Um outro dado a ser considerado, e esse é histórico, provindo da Reforma, é que a justificação, nos moldes reformados, é tomada como um ato de Deus que nos considera justos, sendo que, de fato, não o somos. Claro que tal construção está em oposição aos aspectos soteriológicos da teologia católica romana.
Parece-me que esse aspecto está presente em Romanos, mas não é o mais importante. A ênfase no justo recebe destaque, como está indicado em Rm 1.16-17, e também pelas questões apontadas pelo Júlio na discussão sobre Habacuque.
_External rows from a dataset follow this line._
(* ===== verification/TcpMany.v ===== *)
(** * TcpMany: the forking TCP server with any number of clients

    [InternetSockets/tcp_forking_echo_server.c] ([TcpServer]) under every
    schedule.  The parent, the clients and the workers are each at one of a
    few places of their code; a connection belongs to one client and, once
    accepted, to one worker.  The invariant says what the kernel holds for
    each of them: it only speaks of what is still open, so that nothing has
    to be known of what has been released. *)

From S2P Require Import Prelude Fmt Posix Explore Common Guarded Io AltIo Sockets TcpServer.

(** ** The code, by place *)

Section Places.
Context (n : nat) (port : Z).

(** The text of client [i] depends on whether it is the first. *)
Definition text (first : bool) : bytes := if first then ln "alpha" else ln "beta".
Definition is_first (i : nat) : bool := Z.of_nat i =? 0.
Definition line (i : nat) : bytes := B "tcp worker echo: " ++ text (is_first i).

(** Client [i] after [j] calls: it is about to call [socket], [connect], to
    enter the loop of [write_all], to write, to leave the loop, to close and
    to exit. *)
Definition client_code (first : bool) : prog io_call Z :=
  bind (connect_client port (text first)) (fun _ => Exit_ 0).
Definition client_replies (first : bool) : list reply :=
  [ok 4; ok 0; ok 0; ok (blen (text first)); ok 0; ok 0].
Definition client_at (first : bool) (j : nat) : prog io_call Z :=
  adv (take j (client_replies first)) (client_code first).

(** A worker for the same text: about to read, to print, to flush, to exit. *)
Definition worker_code : prog io_call Z := bind (echo_worker 4) (fun _ => Exit_ 0).
Definition worker_replies (first : bool) : list reply :=
  [ok_bytes (blen (text first)) (text first); ok (printed (B "tcp worker echo: " ++ text first)); ok 0].
Definition worker_at (first : bool) (j : nat) : prog io_call Z :=
  adv (take j (worker_replies first)) worker_code.

(** The parent. *)
Definition reaping : prog io_call Z := bind reap_all_children (fun _ => Ret 0).
Definition accepting (k : nat) : prog io_call Z :=
  bind (for_ (n - k) (Z.of_nat k) (serve_one 3)) (fun _ => reaping).
Definition forking (i : nat) : prog io_call Z :=
  bind (for_ (n - i) (Z.of_nat i) (fun i => fork_child (connect_client port (client_text i))))
       (fun _ => accepting 0).
(* ===== verification/SignalIo.v ===== *)
(** * SignalIo: programs in which signals meet descriptors

    [Signals/sigaction_restart_demo.c], [Signals/sigchld_supervisor.c],
    [Pipes/self_pipe_signal_reactor.c] and [AlternativeIO/signalfd_sigusr1.c],
    over the signal layer of [Sig] and the descriptors of [Io]. *)

From S2P Require Import Prelude Fmt Posix Explore Common Io Sig SigExplore.

(** The calls on slow objects that [SA_RESTART] repeats; [poll], [select] and
    [epoll_wait] always fail with [EINTR]. *)
#[export] Instance io_interruptible : Interruptible io_call io := {|
  restarts := fun c =>
    match c with
    | Read _ _ | Write _ _ | OpenFifo _ _ _ | Connect _ _ | Accept _ _ | Sendto _ _ _
    | Recvfrom _ _ | SendFd _ _ | RecvFd _ | Splice _ _ _ => true
    | _ => false
    end;
  posts := fun _ _ _ => [];
|}.

#[export, refine] Instance scall_FdCalls : FdCalls (scall io_call) := {|
  c_close := fun fd => Base (Close fd);
  c_write := fun fd b => Base (Write fd b);
  c_getfl := fun fd => Base (Getfl fd);
  c_setfl := fun fd fl => Base (Setfl fd fl);
  as_write := fun c => match c with Base (Write fd chunk) => Some (fd, chunk) | _ => None end
|}.
Proof. done. Defined.

(** A first process with [n] global variables and nothing open. *)
Definition with_io (n : nat) : sigs io := Sigs [quiet n] (idle []).

Definition two (r : reply) : Z * Z := (default 0 (rints r !! 0%nat), default 0 (rints r !! 1%nat)).

(** ** [Signals/sigaction_restart_demo.c] *)

Module RestartDemo.
Definition handled : nat := 0.
Definition on_usr1 : prog (scall io_call) unit := sys (GStore handled 1) ;;; Ret tt.

Definition message : bytes := ln "read resumed after signal".

Definition main : prog (scall io_call) Z :=
  p <- sys (Base Pipe) ;;
  if rv p =? -1 then die_errno (rerr p) (B "pipe") else
  let '(rd, wr) := two p in
  r <- sys (Sigaction SIGUSR1 (Action 0 true)) ;;
  if rv r =? -1 then die_errno (rerr r) (B "sigaction") else
  child <- proc Fork ;;
  if rv child =? 0 then
    sys Usleep ;;;
    ppid <- sys Getppid ;;
    sys (Kill (rv ppid) SIGUSR1) ;;;
    sys Usleep ;;;
    write_all wr message 26 ;;;
    Exit_ 0
  else
  n <- sys (Base (Read rd 63)) ;;
  if rv n =? -1 then die_errno (rerr n) (B "read") else
  buffer <- terminated 64 n ;;
  h <- sys (GLoad handled) ;;
  proc (Printf (B "handled=" ++ fmt_d (rv h) ++ B " " ++ buffer)) ;;;
  wait_for_pid (rv child) ;;;
  Ret 0.

(** C25. [sigaction_restart_demo.c]: whenever the signal arrives, before the
    read, during it or after it, the read is not cut short, the handler has
    run by the time the message is printed, and the child is reaped. *)
Theorem sigaction_restart_correct cf :
  sig_total cf (fun _ _ => on_usr1) (boot main (with_io 1)) (fun w =>
    finished 0 (ln "handled=1 read resumed after signal") w).
Proof. destruct cf as [[] p]; apply slayers_boot; explore; ended. Qed.
End RestartDemo.

(** ** [AlternativeIO/signalfd_sigusr1.c] *)

Module SignalfdUsr1.
Definition sizeof_info : Z := 128.

Definition main : prog (scall io_call) Z :=
  r <- sys (Sigprocmask true [SIGUSR1]) ;;
  if rv r =? -1 then die_errno (rerr r) (B "sigprocmask") else
  fd <- sys (Signalfd [SIGUSR1]) ;;
  if rv fd =? -1 then die_errno (rerr fd) (B "signalfd") else
  sys (Raise SIGUSR1) ;;;
  n <- sys (ReadSiginfo (rv fd)) ;;
  if negb (rv n =? sizeof_info) then die_errno (rerr n) (B "read signalfd") else
  let '(signo, pid) := two n in
  proc (Println (B "signalfd received signo=" ++ fmt_d signo ++ B " pid=" ++ fmt_id pid)) ;;;
  Ret 0.

(** [signalfd_sigusr1.c]: the blocked signal is read from the descriptor
    with its number and the sender's process id, which is the program's own. *)
Theorem signalfd_correct cf :
  sig_total cf (fun _ _ => Ret tt) (boot main (with_io 0)) (fun w =>
    finished 0 (B "signalfd received signo=10 pid=" ++ fmt_id (pid_of cf 0) ++ [LF]) w).
Proof. destruct cf as [[] p]; apply slayers_boot; explore; ended. Qed.
End SignalfdUsr1.

(** ** [Pipes/self_pipe_signal_reactor.c] *)

Module SelfPipe.
(** The two cells of [signal_pipe]. *)
Definition pipe_rd : nat := 0.
Definition pipe_wr : nat := 1.

Definition signal_handler (info : siginfo) : prog (scall io_call) unit :=
  fd <- sys (GLoad pipe_wr) ;;
  sys (Base (Write (rv fd) [ascii_of_nat (Z.to_nat (si_signo info mod 256))])) ;;;
  Ret tt.

(** One trip of [while (events < 2)]. *)
Definition react (events : Z) : prog (scall io_call) (Z + unit) :=
  if events <? 2 then
    fd <- sys (GLoad pipe_rd) ;;
    p <- sys (Base (Poll [rv fd])) ;;
    if rv p <=? 0 then die (B "poll timed out") else
    fd <- sys (GLoad pipe_rd) ;;
    n <- sys (Base (Read (rv fd) 1)) ;;
    if rv n =? 1 then
      proc (Println (B "main loop handled signal " ++ fmt_d (le_value (rbytes n)) ++ B " outside handler")) ;;;
      Ret (inl (events + 1))
    else Ret (inl events)
  else Ret (inr tt).

Definition main : prog (scall io_call) Z :=
  p <- sys (Base Pipe) ;;
  if rv p =? -1 then die_errno (rerr p) (B "pipe") else
  let '(rd, wr) := two p in
  sys (GStore pipe_rd rd) ;;;
  sys (GStore pipe_wr wr) ;;;
  r <- sys (Sigaction SIGUSR1 (Action 0 true)) ;;
  if rv r =? -1 then die_errno (rerr r) (B "sigaction") else
  r <- sys (Sigaction SIGALRM (Action 0 true)) ;;
  if rv r =? -1 then die_errno (rerr r) (B "sigaction") else
  sys (Raise SIGUSR1) ;;;
  sys SetAlarm ;;;
  loop react 0 ;;;
  fd <- sys (GLoad pipe_rd) ;;
  xclose (rv fd) ;;;
  fd <- sys (GLoad pipe_wr) ;;
  xclose (rv fd) ;;;
  Ret 0.

Definition handled_line (n : Z) : bytes :=
  B "main loop handled signal " ++ fmt_d n ++ ln " outside handler".

(** How a run can end. *)
Definition outcome_ok (w : world (scall io_call) (sigs io)) : Prop :=
  finished 0 (handled_line 10 ++ handled_line 14) w.
Definition outcome_dies (w : world (scall io_call) (sigs io)) : Prop :=
  (exists b, procs w = [Process (Zombie 1) None b]) /\
  out w = handled_line 10 /\ errout w = ln "error: poll timed out".

(** C20. [self_pipe_signal_reactor.c] under every timing: it always ends; it
    reports the first signal; and then it either reports the alarm and exits
    with 0, or dies with [poll timed out]. *)
Theorem self_pipe_outcomes cf :
  sig_total cf (fun _ => signal_handler) (boot main (with_io 2)) (fun w => outcome_ok w \/ outcome_dies w).
Proof.
  destruct cf as [[] p]; apply slayers_boot; explore.
  all: (left; ended) || (right; split; [by eexists|split; reflexivity]).
Qed.

(** The defect of [self_pipe_signal_reactor.c]: when the alarm expires
    while the program waits in [poll], which [SA_RESTART] does not repeat, the
    program takes the interruption for a timeout and dies. *)
Theorem self_pipe_dies cf :
  exists w, rtc (sstep cf (fun _ => signal_handler)) (boot main (with_io 2)) w /\ outcome_dies w.
Proof.
  destruct cf as [[] p];
    run_schedule (replicate 18 (0%nat, SRun) ++ [(0%nat, STick); (0%nat, SInterrupt)] ++ replicate 5 (0%nat, SRun));
    (split; [by eexists|split; reflexivity]).
Qed.
End SelfPipe.

(** ** [Signals/sigchld_supervisor.c] *)

Module Supervisor.
Definition RESTART_LIMIT : Z := 2.
Definition pipe_rd : nat := 0.
Definition pipe_wr : nat := 1.

Definition on_sigchld : prog (scall io_call) unit :=
  fd <- sys (GLoad pipe_wr) ;;
  sys (Base (Write (rv fd) [ascii_of_nat 1])) ;;;
  Ret tt.

Definition worker_text (attempt pid : Z) : bytes :=
  B "worker attempt=" ++ fmt_d attempt ++ B " pid=" ++ fmt_id pid.
Definition reaped_text (pid status : Z) : bytes :=
  B "supervisor reaped pid=" ++ fmt_id pid ++ B " status=" ++ fmt_d status.

Definition start_worker (attempt : Z) : prog (scall io_call) Z :=
  pid <- proc Fork ;;
  if rv pid =? -1 then die_errno (rerr pid) (B "fork") else
  if rv pid =? 0 then
    me <- proc Getpid ;;
    proc (Println (worker_text attempt (rv me))) ;;;
    proc Fflush ;;;
    Exit_ (30 + attempt)
  else Ret (rv pid).

(** One trip of [while (attempt < RESTART_LIMIT)]; the state is the attempt
    and the worker. *)
Definition supervise : Z * Z -> prog (scall io_call) ((Z * Z) + unit) :=
  fun '(attempt, worker) =>
    if attempt <? RESTART_LIMIT then
      fd <- sys (GLoad pipe_rd) ;;
      p <- sys (Base (Poll [rv fd])) ;;
      if rv p <=? 0 then die (B "poll timed out waiting for SIGCHLD") else
      fd <- sys (GLoad pipe_rd) ;;
      sys (Base (Read (rv fd) 8)) ;;;
      r <- proc (Waitpid worker true) ;;
      same <- sys (Compare (rv r) worker) ;;
      if negb (rv same =? 0) then
        proc (Println (reaped_text (rv r) (default 0 (rints r !! 0%nat)))) ;;;
        if attempt + 1 <? RESTART_LIMIT then
          w <- start_worker (attempt + 1) ;;
          Ret (inl (attempt + 1, w))
        else Ret (inl (attempt + 1, worker))
      else Ret (inl (attempt, worker))
    else Ret (inr tt).

Definition main : prog (scall io_call) Z :=
  p <- sys (Base Pipe) ;;
  if rv p =? -1 then die_errno (rerr p) (B "pipe") else
  let '(rd, wr) := two p in
  sys (GStore pipe_rd rd) ;;;
  sys (GStore pipe_wr wr) ;;;
  sys (Sigaction SIGCHLD (Action 0 true)) ;;;
  worker <- start_worker 0 ;;
  loop supervise (0, worker) ;;;
  Ret 0.

(** The lines of worker [n], whose process id is that of process [n + 1]. *)
Definition worker_line (cf : config) (n : nat) : bytes :=
  worker_text (Z.of_nat n) (pid_of cf (S n)) ++ [LF].
Definition reaped_line (cf : config) (n : nat) : bytes :=
  reaped_text (pid_of cf (S n)) (30 + Z.of_nat n) ++ [LF].

(** Standard output up to the second worker's line: the second worker has a
    copy of the buffer in which the first reaping waits to be written. *)
Definition restarted (cf : config) : bytes :=
  worker_line cf 0 ++ reaped_line cf 0 ++ worker_line cf 1 ++ (if tty cf then [] else reaped_line cf 0).

Definition both_reaped (cf : config) (w : world (scall io_call) (sigs io)) : Prop :=
  finished 0 (restarted cf ++ reaped_line cf 1) w.

(** The supervisor has died in attempt [n], leaving the worker unreaped. *)
Definition died (cf : config) (n : nat) (w : world (scall io_call) (sigs io)) : Prop :=
  (exists b, procs w = Process (Zombie 1) None b ::
     replicate n (Process Reaped (Some 0%nat) []) ++ [Process (Zombie (30 + Z.of_nat n)) (Some 0%nat) []]) /\
  out w = (if Nat.eqb n 0 then worker_line cf 0 else restarted cf) /\
  errout w = ln "error: poll timed out waiting for SIGCHLD".

(** The end of a run that died. *)
Ltac ended_died :=
  split; [eexists; reflexivity|]; split; [run_eval; reflexivity|reflexivity].

(** C18. [sigchld_supervisor.c] under every timing: it always ends; it has
    restarted and reaped both workers, with what it prints, or it has died in
    the first or in the second attempt with the message of a poll timeout. *)
Theorem supervisor_outcomes cf :
  sig_total cf (fun _ _ => on_sigchld) (boot main (with_io 2)) (fun w =>
    both_reaped cf w \/ died cf 0 w \/ died cf 1 w).
Proof.
  destruct cf as [[] p]; apply slayers_boot; explore.
  all: first [left; ended | right; left; ended_died | right; right; ended_died].
Qed.

(** C19. The defect of [sigchld_supervisor.c]: when the worker ends while the
    supervisor waits in [poll], which is the usual case, [SIGCHLD] interrupts
    [poll] and the supervisor takes this for a timeout and dies. *)
Theorem supervisor_dies cf :
  exists w, rtc (sstep cf (fun _ _ => on_sigchld)) (boot main (with_io 2)) w /\ died cf 0 w.
Proof.
  destruct cf as [[] p];
    run_schedule (replicate 7 (0%nat, SRun) ++ replicate 4 (1%nat, SRun) ++
                  [(0%nat, SInterrupt)] ++ replicate 5 (0%nat, SRun));
    ended_died.
Qed.
End Supervisor.
(* ===== verification/ForkFails.v ===== *)
(** * ForkFails: the programs when no process can be created

    Most programs do not check [fork].  When it fails (a limit on processes
    has been reached) the value -1 is taken for the parent's side.  This file
    runs the programs with every [fork] failing: some hang, some report a
    wrong result as if nothing had happened, some notice only when they wait
    for the child they do not have, and some say what happened. *)

From S2P Require Import Prelude Fmt Posix Common Shm Ring Semaphores Sysv Barrier Files FileLocks Msgq.
From S2P Require Import Workers Io AltIo Pipes Sockets TcpServer Pipeline.

Section Alone.
Context {C K : Type} `{Kernel C K} (cf : config).
Implicit Types w : world C K.

(** The next event of a process that is alone: [fork] fails with [EAGAIN],
    and a call that would block gives up if it has a timeout. *)
Definition alone_event (w : world C K) : event :=
  match procs w with
  | Process (Live (Proc Fork _)) _ _ :: _ => Fail 0 EAGAIN
  | _ => match run_step cf 0 w with Some _ => Run 0 | None => Fail 0 ETIMEDOUT end
  end.
Definition alone_step (w : world C K) : option (world C K) := exec cf (alone_event w) w.
Fixpoint alone (fuel : nat) (w : world C K) : world C K :=
  match fuel with
  | O => w
  | S f => match alone_step w with Some w' => alone f w' | None => w end
  end.

Lemma alone_reach n w : rtc (stepf cf) w (alone n w).
Proof.
  revert w. induction n as [|n IH]; intros w; cbn; [apply rtc_refl|].
  destruct (alone_step w) as [w'|] eqn:E; [|apply rtc_refl].
  eapply rtc_l; [by exists (alone_event w)|apply IH].
Qed.
End Alone.

(** How such a run ends: blocked for good, or with an exit code, a text on
    standard output and one on standard error. *)
Inductive verdict : Type :=
| Hangs
| Ends (code : Z) (text err : bytes).

Definition verdict_of {C K} (w : world C K) : option verdict :=
  match procs w with
  | [p] => match p_stat p with
           | Live _ => Some Hangs
           | Zombie code => Some (Ends code (out w) (errout w))
           | _ => None
           end
  | _ => None
  end.

(** The run of [main] without children: it stops after some number of steps,
    no process having been created, with the given verdict. *)
Definition childless {C K} `{Kernel C K} (cf : config) (main : prog C Z) (s : K) (v : verdict) : Prop :=
  exists n, let w := alone cf n (boot main s) in
    alone_step cf w = None /\ verdict_of w = Some v.

(** Such a run is one of the machine with failing calls, and a hang is a
    state that no process leaves. *)
Lemma childless_hangs {C K} `{Kernel C K} cf (main : prog C Z) (s : K) :
  childless cf main s Hangs -> exists w, rtc (stepf cf) (boot main s) w /\ deadlock cf w.
Proof.
  intros (n & Hstop & Hv). set (w := alone cf n (boot main s)) in *.
  exists w. split; [apply alone_reach|].
  unfold verdict_of in Hv. destruct (procs w) as [|p [|]] eqn:Hp; try done.
  destruct (p_stat p) as [q| | |] eqn:Hq; try done.
  split.
  - intros Hh. unfold halted in Hh. rewrite Hp in Hh. apply Forall_cons in Hh as [Hl _].
    unfold is_live in Hl. by rewrite Hq in Hl.
  - intros [w' [[|i] Hs]].
    2: { unfold run_step in Hs. rewrite Hp in Hs. done. }
    unfold alone_step, alone_event in Hstop. rewrite Hp, Hs in Hstop.
    destruct p as [st par ob]. cbn in Hq. subst st.
    destruct q as [code|c k|c k|code|code| |S R body x k]; cbn in Hstop; try (by rewrite Hs in Hstop).
    destruct c; cbn in Hstop; try (by rewrite Hs in Hstop).
    unfold fail_step in Hstop. by rewrite Hp in Hstop.
Qed.

(** The verdict after at most [n] steps, by evaluation. *)
Definition verdict_in {C K} `{Kernel C K} (cf : config) (n : nat) (main : prog C Z) (s : K) : option verdict :=
  let w := alone cf n (boot main s) in
  match alone_step cf w with None => verdict_of w | Some _ => None end.

Lemma childless_in {C K} `{Kernel C K} cf n (main : prog C Z) (s : K) v :
  verdict_in cf n main s = Some v -> childless cf main s v.
Proof.
  unfold verdict_in. cbv zeta. intros Hv. exists n. cbv zeta.
  by destruct (alone_step cf (alone cf n (boot main s))).
Qed.

Ltac by_running := apply (childless_in _ 400); vm_compute; reflexivity.

(** Machines on which nothing has been created yet. *)
Definition no_shm : shm := ShmState [] [] [] [].
Definition no_sysv : sysv := SysvState [] [] [] [].
Definition no_queues : msgq := MsgqState [].

(** C32. Without children these programs wait forever for something only a child
    would do: the ring's producer for a free slot, the ping-pong's parent for
    its turn, the two message-queue programs for a reply (the client of
    [sysv_request_reply.c] if it is not process 1), the reader of the
    event counter for an event, and the two servers for a connection. *)
Theorem fork_failure_hangs cf port ports :
  childless cf Ring.main no_shm Hangs /\
  childless cf PingPong.main no_shm Hangs /\
  (pid0 cf <> 1%positive -> childless cf RequestReply.main no_queues Hangs) /\
  childless cf Workers.main no_queues Hangs /\
  childless cf EventfdCounter.main (idle ports) Hangs /\
  childless cf HalfClose.main (idle (port :: ports)) Hangs /\
  childless cf TcpServer.main (idle (port :: ports)) Hangs.
Proof.
  assert (Hreply : forall tty p, p <> 1%positive -> childless (Config tty p) RequestReply.main no_queues Hangs).
  { intros [] [p|p|] Hp; [by_running..|done|by_running|by_running|done]. }
  destruct cf as [[] p]; (split; [by_running|]); (split; [by_running|]); (split; [apply Hreply|]);
    repeat split; by_running.
Qed.

(** C33. These exit with 0 as if they had done their work; the counters report a
    number the program itself says is wrong. *)
Theorem fork_failure_unnoticed cf :
  childless cf ProcessSharedMutex.main no_shm (Ends 0 (ln "shared balance=0 expected=4000") []) /\
  childless cf BinaryGuard.main no_sysv (Ends 0 (ln "system-v guarded counter=0 expected=4000") []) /\
  childless cf MmapCounter.main (disk MmapCounter.FILE_PATH None) (Ends 0 (ln "counter=0 expected=4000") []) /\
  childless cf OfdCounter.main (disk OfdCounter.FILE_PATH None) (Ends 0 (ln "ofd-locked counter=0 expected=1500") []) /\
  childless cf Ordered.main (disk Ordered.FILE_PATH None) (Ends 0 [] []) /\
  childless cf Barrier.main no_sysv (Ends 0 [] []).
Proof. destruct cf as [[] p]; repeat split; by_running. Qed.

(** These end with code 1: the ones that check [fork] say why, the others
    fail later, where they wait for the child or for a connection. *)
Theorem fork_failure_reported cf image path port ports :
  let fork_error := Ends 1 [] (ln "error: fork: Resource temporarily unavailable") in
  let wait_error := Ends 1 [] (ln "error: waitpid: No child processes") in
  childless cf FifoChat.main (idle ports) fork_error /\
  childless cf FullDuplex.main (idle ports) fork_error /\
  childless cf AbstractPing.main (idle ports) fork_error /\
  childless cf FdPassing.main (idle ports) fork_error /\
  childless cf DgramLogger.main (idle ports) fork_error /\
  childless cf (Pipeline.main image) (machine path) fork_error /\
  childless cf Ranges.main (disk Ranges.FILE_PATH None) wait_error /\
  childless cf FlockParentChild.main (disk FlockParentChild.FILE_PATH None) wait_error /\
  childless cf Latch.main no_shm wait_error /\
  childless cf MemfdSealed.main (idle ports) wait_error /\
  childless cf CopyOnWrite.main (idle ports) wait_error /\
  childless cf EpollEcho.main (idle (port :: ports)) (Ends 1 [] (ln "error: epoll_wait timeout")).
Proof. destruct cf as [[] p]; repeat split; by_running. Qed.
Um ponto importante a ser considerado, e isso já é proposto a muito tempo (em termos mais recentes, sugiro a leitura do livro de James Dunn. "A teologia do apóstolo Paulo", da Paulus, onde ele constrói a teologia paulina a partir da carta aos Romanos), é que com bastante certeza o contexto no qual Paulo vai buscar o conceito de justo/justiça é o Antigo Testamento. Nele, tais termos estão vinculados à relação com Deus mediante a aliança. Segundo a aliança, quem é o justo? Não é primeiramente quem faz o certo, cumpre a lei, mas aquele que aceita relacionar-se com Deus. Por isso mesmo, a ira de Deus (a partir de 1.18) se manifesta do céu contra os homens que têm rejeitado relacionar-se com ele. Obviamente as exigências e leis estão presentes, mas como elementos que demonstram na prática uma vida vivida em aliança/compromisso com Deus.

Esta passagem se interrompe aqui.